Lemma mapM_total {A B : Type} (f : A -> result B) (P : B -> Prop)
  (l : list A) :
  (forall a, In a l -> exists b, f a = Ok b /\ P b) ->
  exists bs, mapM f l = Ok bs /\ List.length bs = List.length l /\ Forall P bs.
Proof.
  induction l as [|a l IH]; intros H.
  - exists []. repeat split. constructor.
  - destruct (H a (or_introl eq_refl)) as (b & Hb & HP).
    destruct IH as (bs & Hbs & Hlen & HF).
    { intros a' Ha'. apply H. now right. }
    exists (b :: bs). cbn [mapM]. rewrite Hb, Hbs. cbn [bind].
    repeat split; [simpl; congruence|]. now constructor.
Qed.

Lemma py_range_bounds (n i : Z) : In i (py_range n) -> 0 <= i < n.
Proof.
  unfold py_range. rewrite in_map_iff. intros (k & <- & Hk).
  apply in_seq in Hk. lia.
Qed.

Lemma py_range_length (n : Z) : List.length (py_range n) = Z.to_nat n.
Proof. unfold py_range. now rewrite length_map, length_seq. Qed.

Lemma gradient_rows_total (h n : Z) :
  0 <= h < 2 ^ 31 -> n < 2 ^ 31 ->
  exists rows,
    mapM (gradient_y h n) (py_range n) = Ok rows /\
    List.length rows = List.length (py_range n) /\ Forall (row_in h) rows.
Proof.
  intros Hh Hn. apply mapM_total. intros i Hi.
  apply py_range_bounds in Hi. apply gradient_y_total; try lia.
  assert (2 ^ 31 * 2 ^ 31 < 2 ^ 63) by reflexivity. nia.
Qed.

Lemma zone_rows_total (h : Z) :
  0 <= h < 2 ^ 63 ->
  exists rows,
    mapM (zone_y h) (map snd zones) = Ok rows /\
    List.length rows = List.length zones /\ Forall (row_in h) rows.
Proof.
  intros Hh.
  destruct (mapM_total (zone_y h) (row_in h) (map snd zones))
    as (rows & H & Hlen & HF).
  - intros p Hp. apply in_map_iff in Hp. destruct Hp as ([name p'] & <- & Hin).
    now apply (zone_y_total h name).
  - exists rows. rewrite length_map in Hlen. auto.
Qed.

(* ----------------------------------------------------------------- *)
(** ** Failed samples *)

(** The gradient loop: once the rows are computed, the result is what each
    attempt leaves, in order. *)
Lemma gradient_loop_rows (img : Image) (x h n : Z) (idx : list Z) :
  forall colors rows,
    mapM (gradient_y h n) idx = Ok rows ->
    gradient_loop img x h n idx colors
    = Ok (colors ++ flat_map (gradient_kept img x n) (combine idx rows)).
Proof.
  induction idx as [|i idx IH]; intros colors rows Hrows.
  - simpl. now rewrite app_nil_r.
  - cbn [mapM] in Hrows. cbn [gradient_loop].
    destruct (gradient_y h n i) as [y|]; [|discriminate]. cbn [bind] in *.
    destruct (mapM (gradient_y h n) idx) as [ys|]; [|discriminate].
    cbn [bind] in Hrows. injection Hrows as <-.
    cbn [combine flat_map]. unfold gradient_kept at 1. cbn [fst snd].
    destruct (gradient_try img x y i n) as [c|e]; cbn [kept].
    + rewrite (IH _ ys eq_refl). now rewrite <- app_assoc.
    + now rewrite (IH _ ys eq_refl).
Qed.

(** The only exception the gradient can raise comes from the row arithmetic,
    which does not look at the pixels. *)
Lemma gradient_loop_raises (img : Image) (x h n : Z) (idx : list Z) (e : exn) :
  forall colors,
    mapM (gradient_y h n) idx = Raise e ->
    gradient_loop img x h n idx colors = Raise e.
Proof.
  induction idx as [|i idx IH]; intros colors Hrows; [discriminate|].
  cbn [mapM] in Hrows. cbn [gradient_loop].
  destruct (gradient_y h n i) as [y|]; cbn [bind] in *; [|congruence].
  destruct (mapM (gradient_y h n) idx) as [ys|e'] eqn:E; [discriminate|].
  cbn [bind] in Hrows. injection Hrows as ->.
  destruct (gradient_try img x y i n); now apply IH.
Qed.

Lemma dict_set_fresh {V : Type} (d : dict V) (k : string) (v : V) :
  ~ In k (map fst d) -> dict_set d k v = d ++ [(k, v)].
Proof.
  induction d as [|[k' v'] d IH]; intros Hk; [reflexivity|].
  simpl in *. destruct (String.eqb_spec k k') as [->|Hne].
  - exfalso. auto.
  - f_equal. apply IH. auto.
Qed.
(* ===================================================================== *)
(** * Example data *)
(* ===================================================================== *)

Module Example.

(** The float [m * 2^e]. *)
Definition seconds (m e : Z) : float :=
  binary_normalize PyFloat.prec PyFloat.emax m e false.

Definition hello : entry :=
  {| e_start := Some (seconds 0 0);
     e_duration := Some (seconds 3 (-1));
     e_text := Some "  Hello " |}.

Definition world : entry :=
  {| e_start := Some (seconds 3 (-1));
     e_duration := None;
     e_text := Some "world" |}.

Definition hola : entry :=
  {| e_start := Some (seconds 5 (-1));
     e_duration := Some (seconds 1 (-2));
     e_text := Some "hola" |}.

Definition no_text : entry :=
  {| e_start := Some (seconds 1 0);
     e_duration := None;
     e_text := None |}.

Definition track (name code : string) (generated : bool)
    (direct : result (list entry)) (via_english : result translated) : available :=
  {| lang := code;
     a_language_name := name;
     is_generated := generated;
     a_transcript :=
       {| t_language := name;
          t_language_code := code;
          t_is_generated := generated;
          t_fetch := direct;
          t_translate := fun _ => via_english |} |}.

Definition not_translatable : result translated :=
  raise (ServiceError "The requested language is not translatable").

(** A manual English track that is fetched directly. *)
Definition en_manual : available :=
  track "English" "en" false (ret [hello; world]) not_translatable.

(** A generated Spanish track: the direct fetch fails with the signature,
    the fetch through the English translation returns one entry. *)
Definition es_auto : available :=
  track "Spanish (auto-generated)" "es" true
    (raise (ServiceError "no element found: line 1, column 0"))
    (ret {| tr_fetch := ret [hola] |}).

(** A track whose fetch fails with another message. *)
Definition fr_disabled : available :=
  track "French" "fr" false
    (raise (ServiceError "Subtitles are disabled for this video"))
    (ret {| tr_fetch := ret [hola] |}).

(** An English track whose fetch fails with the signature. *)
Definition en_empty : available :=
  track "English (auto-generated)" "en" true
    (raise (ServiceError "No element found: line 1, column 0"))
    (ret {| tr_fetch := ret [hola] |}).

(** A track with an entry that has no ['text']. *)
Definition de_malformed : available :=
  track "German" "de" false (ret [hello; no_text]) not_translatable.

Definition available_transcripts : list available :=
  [en_manual; es_auto; fr_disabled; en_empty; de_malformed].

(** The caption service of the catalogue lookup: one video with the
    English and the Spanish track, an error for any other video. *)
Definition list_transcripts (vid : string) : result (list transcript) :=
  if String.eqb vid "abc123"
  then ret [a_transcript es_auto; a_transcript en_manual; a_transcript en_empty]
  else raise (ServiceError "Could not retrieve a transcript for the video").

(** A row in the language [code]. *)
Definition row_in (code : string) : row :=
  {| video_id := "abc123";
     start_time_seconds := PyFloat.zero;
     end_time_seconds := PyFloat.zero;
     start_time := PyFloat.zero;
     end_time := PyFloat.zero;
     timestamp := "00:00:00";
     end_timestamp := "00:00:00";
     duration := Int 0;
     text := "text";
     youtube_link := "https://www.youtube.com/watch?v=abc123&t=0";
     language := code;
     language_name := code;
     caption_type := "Manual";
     segment_number := 1 |}.

End Example.

(* ===================================================================== *)
(** * Example runs of the page script *)
(* ===================================================================== *)

Module PageExample.

Definition stamps : string * string * string :=
  ("20240131_235959", "20240131_235959", "20240201_000000").

(** The user pastes a short link and asks for the catalogue. *)
Definition check_run : controls :=
  {| video_url := "https://youtu.be/abc123?t=5";
     check_captions := true;
     selected_options := [];
     extract_button := false |}.

(** The user selects the English and then the Spanish track of the
    catalogue and asks for the extraction. *)
Definition extract_run : controls :=
  {| video_url := "https://youtu.be/abc123?t=5";
     check_captions := false;
     selected_options := [1; 0]%Z;
     extract_button := true |}.

(** The user pastes the link of another video. *)
Definition other_video_run : controls :=
  {| video_url := "https://www.youtube.com/watch?v=xyz789";
     check_captions := false;
     selected_options := [0]%Z;
     extract_button := true |}.

Definition run (c : controls) (s : session) : session * result (list ui_call) :=
  main last_occurrence_order stamps Example.list_transcripts Example.list_transcripts
    c s.

Definition after_check : session := fst (run check_run initial_session).

Definition after_extract : session := fst (run extract_run after_check).

End PageExample.

(* ===================================================================== *)
(** * Properties of the string operations *)
(* ===================================================================== *)

Section StringFacts.

Import PyStr.
Local Open Scope string_scope.

Lemma startswith_nil_l s : startswith EmptyString s = true.
Proof. destruct s; reflexivity. Qed.
(** X5: [iec_ascii_6b_to_8b] never raises, whatever the length of the bit
    stream: it returns [len(bs) // 6] characters and ignores the bits left
    over after the last whole group of 6. *)
Theorem iec_ascii_6b_to_8b_total (bs : BitStream) :
  exists s : string,
    iec_ascii_6b_to_8b bs = Ok s /\
    len s = bs_len bs / 6 /\
    iec_ascii_6b_to_8b (firstn (6 * Z.to_nat (bs_len bs / 6)) bs) = Ok s.
Proof.
  eexists. split; [apply iec_ascii_6b_to_8b_any|]. split.
  - unfold len. rewrite length_string_of_list_ascii, length_map, length_groups_of.
    rewrite Z2Nat.id; [reflexivity|]. apply Z.div_pos; unfold bs_len; lia.
  - rewrite iec_ascii_6b_to_8b_any.
    pose proof (n_char_bound bs) as Hb.
    assert (E : bs_len (firstn (6 * Z.to_nat (bs_len bs / 6)) bs) / 6 = bs_len bs / 6).
    { unfold bs_len at 1. rewrite length_firstn, Nat.min_l by exact Hb.
      rewrite Nat2Z.inj_mul, Z2Nat.id by (apply Z.div_pos; unfold bs_len; lia).
      change (Z.of_nat 6) with 6. rewrite Z.mul_comm. apply Z.div_mul. lia. }
    rewrite E, groups_of_firstn. reflexivity.
Qed.

Lemma In_substring (c : ascii) (n m : nat) (s : string) :
  In c (list_ascii_of_string (substring n m s)) ->
  In c (list_ascii_of_string s).
Proof.
  revert n m; induction s as [|d s IH]; intros n m H.
  - destruct n, m; exact H.
  - destruct n as [|n]; cbn [substring] in H.
    + destruct m as [|m]; cbn [list_ascii_of_string] in *; [contradiction|].
      destruct H as [H|H]; [now left | right; eapply IH; exact H].
    + right. eapply IH. exact H.
Qed.

Lemma armour_char_code (v : Z) :
  0 <= v <= 63 -> armour_char (chr (armour_code v)).
Proof.
  intro H. unfold armour_char.
  rewrite (proj2 (armour_code_range v H)). unfold armour_code.
  destruct (Z.ltb_spec v 40); lia.
Qed.

(** The characters of an armoured string are in the armouring alphabet. *)
Lemma armoured_alphabet (bs : BitStream) (s : string) :
  iec_ascii_6b_to_8b bs = Ok s ->
  Forall armour_char (list_ascii_of_string s).
Proof.
  rewrite iec_ascii_6b_to_8b_any. intros [= <-].
  rewrite list_ascii_of_string_of_list_ascii.
  apply Forall_map.
  assert (G : forall k bits,
             Forall (fun g => armour_char (chr (armour_code (uint g))))
                    (groups_of 6 k bits)).
  { induction k as [|k IH]; intro bits; cbn [groups_of]; constructor; [|apply IH].
    apply armour_char_code.
    pose proof (uint_range (firstn 6 bits)) as Hr.
    assert (Z.of_nat (List.length (firstn 6 bits)) <= 6)
      by (rewrite length_firstn; lia).
    assert (2 ^ Z.of_nat (List.length (firstn 6 bits)) <= 2 ^ 6)
      by (apply Z.pow_le_mono_r; lia).
    change (2 ^ 6) with 64 in *. lia. }
  apply G.
Qed.

(** X6: the payload of every sentence built from a bit stream consists of
    characters with codes in 48..87 or 96..119 only, so it holds none of
    the characters that delimit a sentence ([,], [*], [!], [$], backslash,
    CR, LF). *)
Theorem sentence_payload_alphabet (bs : BitStream)
    (sequential_id channel msg_id : Z) (vdm_channel talker_id : string) :
  exists (bbm : list BBMSentence.t) (vdm : list VDMSentence.t),
    asm_payload_bs_to_bbm_sentences bs sequential_id channel msg_id talker_id =
      Ok bbm /\
    ais_msg_bs_to_vdm_sentences bs sequential_id vdm_channel talker_id = Ok vdm /\
    Forall (fun s => Forall armour_char
                       (list_ascii_of_string (BBMSentence.payload s))) bbm /\
    Forall (fun s => Forall armour_char
                       (list_ascii_of_string (VDMSentence.payload s))) vdm /\
    forall c : ascii,
      armour_char c ->
      ~ In c [","; "*"; "!"; "$"; ascii_of_nat 92; ascii_of_nat 13;
              ascii_of_nat 10]%char.
Proof.
  destruct (armoured_payload_defined bs) as [armored Ha].
  pose proof (armoured_alphabet _ _ Ha) as Hal. rewrite Forall_forall in Hal.
  eexists. eexists.
  split; [apply (asm_payload_bs_to_bbm_sentences_spec _ _ _ _ _ _ Ha)|].
  split; [apply (ais_msg_bs_to_vdm_sentences_spec _ _ _ _ _ Ha)|].
  split; [|split].
  - apply Forall_map, Forall_forall. intros i _.
    cbn [BBMSentence.payload]. apply Forall_forall. intros c Hc.
    apply Hal. unfold fragment, str_slice in Hc. eapply In_substring, Hc.
  - apply Forall_map, Forall_forall. intros i _.
    cbn [VDMSentence.payload]. apply Forall_forall. intros c Hc.
    apply Hal. unfold fragment, str_slice in Hc. eapply In_substring, Hc.
  - intros c Hc Hin. unfold armour_char in Hc.
    cbn [In] in Hin.
    repeat (destruct Hin as [<-|Hin];
            [match type of Hc with
             | context [ord ?x] =>
                 let v := eval vm_compute in (ord x) in
                 change (ord x) with v in Hc
             end; lia|]).
    exact Hin.
Qed.

Lemma dearmour_armour_code (v : Z) :
  0 <= v <= 63 -> dearmour_code (armour_code v) = v.
Proof.
  intro H. unfold dearmour_code, armour_code.
  destruct (Z.ltb_spec v 40).
  - destruct (Z.ltb_spec (v + 48) 88); lia.
  - destruct (Z.ltb_spec (v + 56) 88); lia.
Qed.

Lemma bits6_uint (g : list bool) : List.length g = 6%nat -> bits6 (uint g) = g.
Proof.
  intro H.
  destruct g as [|b5 [|b4 [|b3 [|b2 [|b1 [|b0 [|x g]]]]]]]; try discriminate H.
  destruct b5, b4, b3, b2, b1, b0; reflexivity.
Qed.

What you have to do:
Transcribe the records above from the line holding "Proof. destruct s; reflexivity. Qed." down to the line holding "pose proof (n_char_bound bs) as Hb.", inclusive, without adding anything.

Reply to the task:
Proof. destruct s; reflexivity. Qed.
(** X5: [iec_ascii_6b_to_8b] never raises, whatever the length of the bit
    stream: it returns [len(bs) // 6] characters and ignores the bits left
    over after the last whole group of 6. *)
Theorem iec_ascii_6b_to_8b_total (bs : BitStream) :
  exists s : string,
    iec_ascii_6b_to_8b bs = Ok s /\
    len s = bs_len bs / 6 /\
    iec_ascii_6b_to_8b (firstn (6 * Z.to_nat (bs_len bs / 6)) bs) = Ok s.
Proof.
  eexists. split; [apply iec_ascii_6b_to_8b_any|]. split.
  - unfold len. rewrite length_string_of_list_ascii, length_map, length_groups_of.
    rewrite Z2Nat.id; [reflexivity|]. apply Z.div_pos; unfold bs_len; lia.
  - rewrite iec_ascii_6b_to_8b_any.
    pose proof (n_char_bound bs) as Hb.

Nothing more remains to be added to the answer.